#### Your assignment
Go to the line below containing "Lemma exact_min a" and print exactly from there through the line containing "Lemma refill_spec key", both included. Print nothing else.

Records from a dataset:
(* ===== verification/RateLimiter.v ===== *)
(** * The token-bucket rate limiter

    apps/api/src/middleware/rateLimiter.ts, for the numbers of JavaScript
    ([doubles], IEEE binary64 with its rounding) and for exact ones ([exact]):
    the code is written once, over the operations of [Number]. *)
From stdpp Require Import pretty.
From Stdlib Require Import SpecFloat.
From S2P Require Import Prelude Json.
#[local] Open Scope stdpp_scope.

(** ** Numbers *)

(** The operations of [number] that the code uses. *)
Class Number (N : Type) := {
  num_of_Z : Z -> N;
  num_add : N -> N -> N;
  num_sub : N -> N -> N;
  num_mul : N -> N -> N;
  num_div : N -> N -> N;
  num_leb : N -> N -> bool;                (* <= *)
  num_ltb : N -> N -> bool;                (* < *)
  num_min : N -> N -> N;                   (* Math.min *)
  num_max : N -> N -> N;                   (* Math.max *)
  num_ceil : N -> N;                       (* Math.ceil *)
  num_String : N -> string                 (* String(n) of an integer *)
}.

(** Exact numbers. *)
#[export] Instance exact : Number Q := {|
  num_of_Z := inject_Z;
  num_add := Qplus; num_sub := Qminus; num_mul := Qmult; num_div := Qdiv;
  num_leb := Qle_bool;
  num_ltb a b := negb (Qle_bool b a);
  num_min := Qmin; num_max := Qmax;
  num_ceil a := inject_Z (Qceiling a);
  num_String a := pretty (Qceiling a)
|}.

(** Binary64, round to nearest even. *)
Module Double.
Definition prec : Z := 53.
Definition emax : Z := 1024.

Definition of_Z (n : Z) : spec_float := binary_normalize prec emax n 0 false.

Definition leb (a b : spec_float) : bool :=
  match SFcompare a b with Some Lt | Some Eq => true | _ => false end.
Definition ltb (a b : spec_float) : bool :=
  match SFcompare a b with Some Lt => true | _ => false end.

(** [Math.min] and [Math.max]: NaN wins, and -0 is below +0. *)
Definition min (a b : spec_float) : spec_float :=
  match SFcompare a b with
  | Some Lt => a
  | Some Gt => b
  | Some Eq => match a with S754_zero true => a | _ => b end
  | None => S754_nan
  end.
Definition max (a b : spec_float) : spec_float :=
  match SFcompare a b with
  | Some Lt => b
  | Some Gt => a
  | Some Eq => match a with S754_zero false => a | _ => b end
  | None => S754_nan
  end.

(** The integer above a finite number. *)
Definition ceil_Z (s : bool) (m : positive) (e : Z) : Z :=
  let v := if s then Zneg m else Zpos m in
  if 0 <=? e then v * 2 ^ e else - ((- v) / 2 ^ (- e)).

Definition ceil (a : spec_float) : spec_float :=
  match a with
  | S754_finite s m e =>
      match ceil_Z s m e with 0 => S754_zero s | n => of_Z n end
  | _ => a
  end.

Definition text (a : spec_float) : string :=
  match a with
  | S754_finite s m e => pretty (ceil_Z s m e)
  | S754_zero _ => "0"
  | S754_infinity s => if s then "-Infinity" else "Infinity"
  | S754_nan => "NaN"
  end.

#[export] Instance doubles : Number spec_float := {|
  num_of_Z := of_Z;
  num_add := SFadd prec emax; num_sub := SFsub prec emax;
  num_mul := SFmul prec emax; num_div := SFdiv prec emax;
  num_leb := leb; num_ltb := ltb; num_min := min; num_max := max;
  num_ceil := ceil; num_String := text
|}.
End Double.

(** ** The limiter *)

(** What a middleware does with a request: answer it, or call [next()]. *)
Record reply := mkReply {
  r_status : Z;
  r_headers : list (string * string);
  r_body : json }.

Section limiter.
Context {N : Type} `{Number N}.

Record RateLimiterOptions := mkOptions { capacity : N; windowSeconds : N }.

Record Bucket := mkBucket { tokens : N; lastRefillMs : N }.

(** The constants of a limiter, captured by its closure. *)
Record limiter := mkLimiter { lim_capacity : N; refillTokensPerMs : N }.

Definition createRateLimiter (options : RateLimiterOptions) : res js_err limiter :=
  if num_leb (capacity options) (num_of_Z 0) then
    Err (mk_error "createRateLimiter: capacity must be > 0")
  else if num_leb (windowSeconds options) (num_of_Z 0) then
    Err (mk_error "createRateLimiter: windowSeconds must be > 0")
  else
    Ok (mkLimiter (capacity options)
          (num_div (capacity options) (num_mul (windowSeconds options) (num_of_Z 1000)))).

Definition getOrRefillBucket (l : limiter) (key : string) (nowMs : N)
    (buckets : gmap string Bucket) : Bucket * gmap string Bucket :=
  match buckets !! key with
  | None =>
      let fresh := mkBucket (lim_capacity l) nowMs in
      (fresh, <[key := fresh]> buckets)
  | Some existing =>
      let elapsedMs := num_sub nowMs (lastRefillMs existing) in
      let refilled :=
        if num_ltb (num_of_Z 0) elapsedMs then
          mkBucket (num_min (lim_capacity l)
                      (num_add (tokens existing) (num_mul elapsedMs (refillTokensPerMs l))))
            nowMs
        else existing in
      (refilled, <[key := refilled]> buckets)
  end.

(** The [Retry-After] header of a bucket without a token. *)
Definition retryAfterSeconds (l : limiter) (bucket : Bucket) : N :=
  let tokensNeeded := num_sub (num_of_Z 1) (tokens bucket) in
  let msUntilNextToken := num_div tokensNeeded (refillTokensPerMs l) in
  num_max (num_of_Z 1) (num_ceil (num_div msUntilNextToken (num_of_Z 1000))).

(** The bucket that the map holds is the one that is decremented. *)
Definition rateLimiter (l : limiter) (key : string) (nowMs : N) (buckets : gmap string Bucket)
  : option reply * gmap string Bucket :=
  let '(bucket, buckets) := getOrRefillBucket l key nowMs buckets in
  if num_leb (num_of_Z 1) (tokens bucket) then
    (None, <[key := mkBucket (num_sub (tokens bucket) (num_of_Z 1)) (lastRefillMs bucket)]> buckets)
  else
    (Some (mkReply 429 [("Retry-After", num_String (retryAfterSeconds l bucket))]
             (JObj [("error", JStr "Too many requests"); ("reason", JStr "rate_limited")])),
     buckets).

(** A sequence of requests (client key and time): which ones pass. *)
Fixpoint requests (l : limiter) (rs : list (string * N)) (buckets : gmap string Bucket)
  : list bool * gmap string Bucket :=
  match rs with
  | [] => ([], buckets)
  | (key, nowMs) :: rs =>
      let '(r, buckets) := rateLimiter l key nowMs buckets in
      let '(passed, buckets) := requests l rs buckets in
      (match r with None => true | Some _ => false end :: passed, buckets)
  end.
End limiter.
Arguments limiter : clear implicits.
Arguments Bucket : clear implicits.
Arguments RateLimiterOptions : clear implicits.

(** ** Exact arithmetic: the bounds of a bucket *)

Section exact.
Local Open Scope Q_scope.
Variable l : limiter Q.
Hypothesis capacity_pos : 0 < lim_capacity l.
Hypothesis rate_pos : 0 < refillTokensPerMs l.

Definition bucket_ok (b : Bucket Q) : Prop := 0 <= tokens b /\ tokens b <= lim_capacity l.

Definition buckets_ok (m : gmap string (Bucket Q)) : Prop := map_Forall (fun _ => bucket_ok) m.

Lemma exact_leb a b : num_leb (N := Q) a b = true <-> a <= b.
Proof. apply Qle_bool_iff. Qed.

Lemma exact_leb_false a b : num_leb (N := Q) a b = false <-> b < a.
Proof.
  rewrite <- not_true_iff_false, exact_leb. split; [apply Qnot_le_lt|apply Qlt_not_le].
Qed.

Lemma exact_ltb a b : num_ltb (N := Q) a b = true <-> a < b.
Proof. simpl. rewrite negb_true_iff. apply exact_leb_false. Qed.

Lemma exact_ltb_false a b : num_ltb (N := Q) a b = false <-> b <= a.
Proof. simpl. rewrite negb_false_iff. apply exact_leb. Qed.

Lemma exact_min a b :
  num_min (N := Q) a b <= a /\ num_min (N := Q) a b <= b
  /\ (num_min (N := Q) a b == a \/ num_min (N := Q) a b == b).
Proof.
  simpl. destruct (Q.min_spec a b) as [[Hl He]|[Hl He]]; rewrite He; repeat split; auto;
    first [apply Qle_refl | by apply Qlt_le_weak | done | left; reflexivity | right; reflexivity].
Qed.

(** The bucket that the request finds, and what it leaves of the map. *)
Lemma refill_spec key t m b m' :
  buckets_ok m -> getOrRefillBucket l key t m = (b, m') ->
  m' = <[key := b]> m /\ bucket_ok b /\
  match m !! key with
  | None => tokens b == lim_capacity l /\ lastRefillMs b = t
  | Some b0 =>
      tokens b <= tokens b0 + (lastRefillMs b - lastRefillMs b0) * refillTokensPerMs l
      /\ lastRefillMs b0 <= lastRefillMs b
      /\ (lastRefillMs b = lastRefillMs b0 \/ lastRefillMs b = t)
      /\ (lastRefillMs b0 <= t ->
          tokens b == lim_capacity l
          \/ tokens b == tokens b0 + (t - lastRefillMs b0) * refillTokensPerMs l)
  end.
Proof.
  intros Hm. unfold getOrRefillBucket. destruct (m !! key) as [b0|] eqn:Hb0.
  - pose proof (Hm key b0 Hb0) as [H0 Hc].
    destruct (num_ltb (num_of_Z 0) (num_sub t (lastRefillMs b0))) eqn:Hlt;
      intros Hg; injection Hg as <- <-; (split; [done|]).
    + apply exact_ltb in Hlt. cbn [num_of_Z num_sub exact] in Hlt.
      change (inject_Z 0) with 0 in Hlt.
      destruct (exact_min (lim_capacity l)
        (num_add (tokens b0) (num_mul (num_sub t (lastRefillMs b0)) (refillTokensPerMs l))))
        as (Hle1 & Hle2 & Heq).
      assert (0 <= (t - lastRefillMs b0) * refillTokensPerMs l) as Hr
        by (apply Qmult_le_0_compat; lra).
      cbn [num_add num_mul num_sub num_min exact] in *.
      unfold bucket_ok. cbn [tokens lastRefillMs].
      split; [split; [|exact Hle1]; destruct Heq as [-> | ->]; lra|].
      split; [exact Hle2|]. split; [lra|]. split; [by right|]. by intros _.
    + apply exact_ltb_false in Hlt. cbn [num_of_Z num_sub exact] in Hlt.
      change (inject_Z 0) with 0 in Hlt.
      split; [by split|]. split; [lra|]. split; [lra|]. split; [by left|].
      intros Hle. right. assert (t - lastRefillMs b0 == 0) as -> by lra. lra.
  - intros Hg; injection Hg as <- <-. split; [done|]. unfold bucket_ok. cbn [tokens].
    split; [lra|]. split; [lra|done].
Qed.

Lemma rateLimiter_ok key t m r m' :
  1 <= lim_capacity l -> buckets_ok m -> rateLimiter l key t m = (r, m') -> buckets_ok m'.
Proof.
  intros Hcap Hm Hr. unfold rateLimiter in Hr.
  destruct (getOrRefillBucket l key t m) as [b m1] eqn:Hg.
  destruct (refill_spec _ _ _ _ _ Hm Hg) as (-> & [Hb0 Hbc] & _).
  destruct (num_leb (num_of_Z 1) (tokens b)) eqn:Hle; injection Hr as <- <-.
  - apply exact_leb in Hle. cbn in Hle. change (inject_Z 1) with 1 in Hle.
    rewrite insert_insert_eq. apply map_Forall_insert_2; [|done].
    unfold bucket_ok. cbn. change (inject_Z 1) with 1. lra.
  - by apply map_Forall_insert_2.
Qed.

(** A request that passes spends a token, one that does not spends none. *)
Definition passed_count (l : list bool) : Z := Z.of_nat (List.length (List.filter id l)).

Definition spent (r : option reply) : Q := match r with Some _ => 0 | None => 1 end.

(** The requests of one client: the tokens it spends are at most those it
    had and those that came in since its last refill. *)
Lemma rateLimiter_spends key t m r m' b0 :
  buckets_ok m -> m !! key = Some b0 -> rateLimiter l key t m = (r, m') ->
  exists b', m' !! key = Some b' /\ lastRefillMs b0 <= lastRefillMs b'
    /\ (lastRefillMs b' = lastRefillMs b0 \/ lastRefillMs b' = t)
    /\ tokens b' + spent r <=
       tokens b0 + (lastRefillMs b' - lastRefillMs b0) * refillTokensPerMs l.
Proof.
  intros Hm Hb0 Hr. unfold rateLimiter in Hr.
  destruct (getOrRefillBucket l key t m) as [b m1] eqn:Hg.
  destruct (refill_spec _ _ _ _ _ Hm Hg) as (-> & Hb & Hspec). rewrite Hb0 in Hspec.
  destruct Hspec as (Htok & Hlast & Hor & _).
  destruct (num_leb (num_of_Z 1) (tokens b)); injection Hr as <- <-;
    rewrite lookup_insert_eq; eexists; (split; [done|]); cbn; (split; [done|]);
    (split; [done|]); change (inject_Z 1) with 1; lra.
Qed.

Lemma rateLimiter_others key key' t m r m' :
  key' <> key -> rateLimiter l key t m = (r, m') -> m' !! key' = m !! key'.
Proof.
  intros Hne Hr. unfold rateLimiter, getOrRefillBucket in Hr.
  destruct (m !! key); cbn in Hr; repeat case_match; injection Hr as <- <-;
    by rewrite ?lookup_insert_ne by done.
Qed.

(** All requests by [key] in [rs], at times in [t0, t1]: no more pass than
    the tokens of the bucket and what [t1 - t0] refills. *)
Lemma requests_spend key t1 rs m passed m' b0 :
  1 <= lim_capacity l -> buckets_ok m -> m !! key = Some b0 -> lastRefillMs b0 <= t1 ->
  Forall (fun r => r.1 = key /\ r.2 <= t1) rs -> requests l rs m = (passed, m') ->
  inject_Z (passed_count passed) <=
  tokens b0 + (t1 - lastRefillMs b0) * refillTokensPerMs l.
Proof.
  intros Hcap. revert m passed m' b0.
  induction rs as [|[k t] rs IH]; intros m passed m' b0 Hm Hb0 Ht1 Hrs Hr; simpl in Hr.
  - injection Hr as <- <-. destruct (Hm key b0 Hb0) as [H0 _].
    assert (0 <= (t1 - lastRefillMs b0) * refillTokensPerMs l)
      by (apply Qmult_le_0_compat; lra).
    change (inject_Z (passed_count [])) with 0. lra.
  - apply Forall_cons in Hrs as [[Hk Ht] Hrs]. simpl in Hk, Ht. subst k.
    destruct (rateLimiter l key t m) as [r m1] eqn:Hr1.
    destruct (requests l rs m1) as [p m2] eqn:Hr2. injection Hr as <- <-.
    destruct (rateLimiter_spends _ _ _ _ _ _ Hm Hb0 Hr1) as (b1 & Hb1 & Hmono & Hor & Hsp).
    assert (lastRefillMs b1 <= t1) as Ht1' by (destruct Hor as [-> | ->]; done).
    pose proof (IH m1 p m2 b1 (rateLimiter_ok _ _ _ _ _ Hcap Hm Hr1) Hb1 Ht1' Hrs Hr2) as Hp.
    assert (inject_Z (passed_count ((match r with None => true | Some _ => false end) :: p))
            == inject_Z (passed_count p) + spent r) as ->.
    { unfold passed_count, spent. destruct r; simpl; [ring|].
      rewrite ?Zpos_P_of_succ_nat, ?Nat2Z.inj_succ. unfold Z.succ. rewrite inject_Z_plus.
      change (inject_Z 1) with 1. ring. }
    lra.
Qed.

(** After the seconds of [Retry-After], with no other request of this
    client, the next one passes. *)
Lemma retry_after_enough key t m r m' bucket seconds :
  1 <= lim_capacity l -> buckets_ok m -> rateLimiter l key t m = (Some r, m') ->
  m' !! key = Some bucket -> lastRefillMs bucket <= t ->
  seconds == retryAfterSeconds l bucket ->
  (rateLimiter l key (t + 1000 * seconds) m').1 = None.
Proof.
  intros Hcap Hm Hr Hb Hlast Hs.
  pose proof (rateLimiter_ok _ _ _ _ _ Hcap Hm Hr) as Hm'.
  unfold rateLimiter. destruct (getOrRefillBucket l key (t + 1000 * seconds) m') as [b m1] eqn:Hg.
  destruct (refill_spec _ _ _ _ _ Hm' Hg) as (-> & Hbok & Hspec). rewrite Hb in Hspec.
  set (needed := 1 - tokens bucket) in *.
  assert (needed <= 1000 * seconds * refillTokensPerMs l /\ 0 <= seconds) as [Hn H0].
  { rewrite Hs. unfold retryAfterSeconds. cbn [num_sub num_of_Z num_div num_max num_ceil exact].
    change (inject_Z 1) with 1. change (inject_Z 1000) with 1000. fold needed.
    set (x := needed / refillTokensPerMs l / 1000).
    pose proof (Qle_ceiling x) as Hx. pose proof (Q.le_max_l 1 (inject_Z (Qceiling x))).
    pose proof (Q.le_max_r 1 (inject_Z (Qceiling x))).
    set (y := Qmax 1 (inject_Z (Qceiling x))) in *. split; [|lra].
    assert (needed == x * 1000 * refillTokensPerMs l) as ->.
    { unfold x. field. lra. }
    apply Qmult_le_compat_r; lra. }
  destruct Hspec as (_ & _ & _ & Heq).
  assert (1 <= tokens b) as Hone.
  { destruct Heq as [->|Heq]; [lra|done|]. rewrite Heq.
    assert (0 <= (t - lastRefillMs bucket) * refillTokensPerMs l)
      by (apply Qmult_le_0_compat; lra).
    unfold needed in Hn. lra. }
  apply exact_leb in Hone. change 1 with (num_of_Z (N := Q) 1) in Hone. by rewrite Hone.
Qed.
End exact.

#### Exercise output
Lemma exact_min a b :
  num_min (N := Q) a b <= a /\ num_min (N := Q) a b <= b
  /\ (num_min (N := Q) a b == a \/ num_min (N := Q) a b == b).
Proof.
  simpl. destruct (Q.min_spec a b) as [[Hl He]|[Hl He]]; rewrite He; repeat split; auto;
    first [apply Qle_refl | by apply Qlt_le_weak | done | left; reflexivity | right; reflexivity].
Qed.

(** The bucket that the request finds, and what it leaves of the map. *)
Lemma refill_spec key t m b m' :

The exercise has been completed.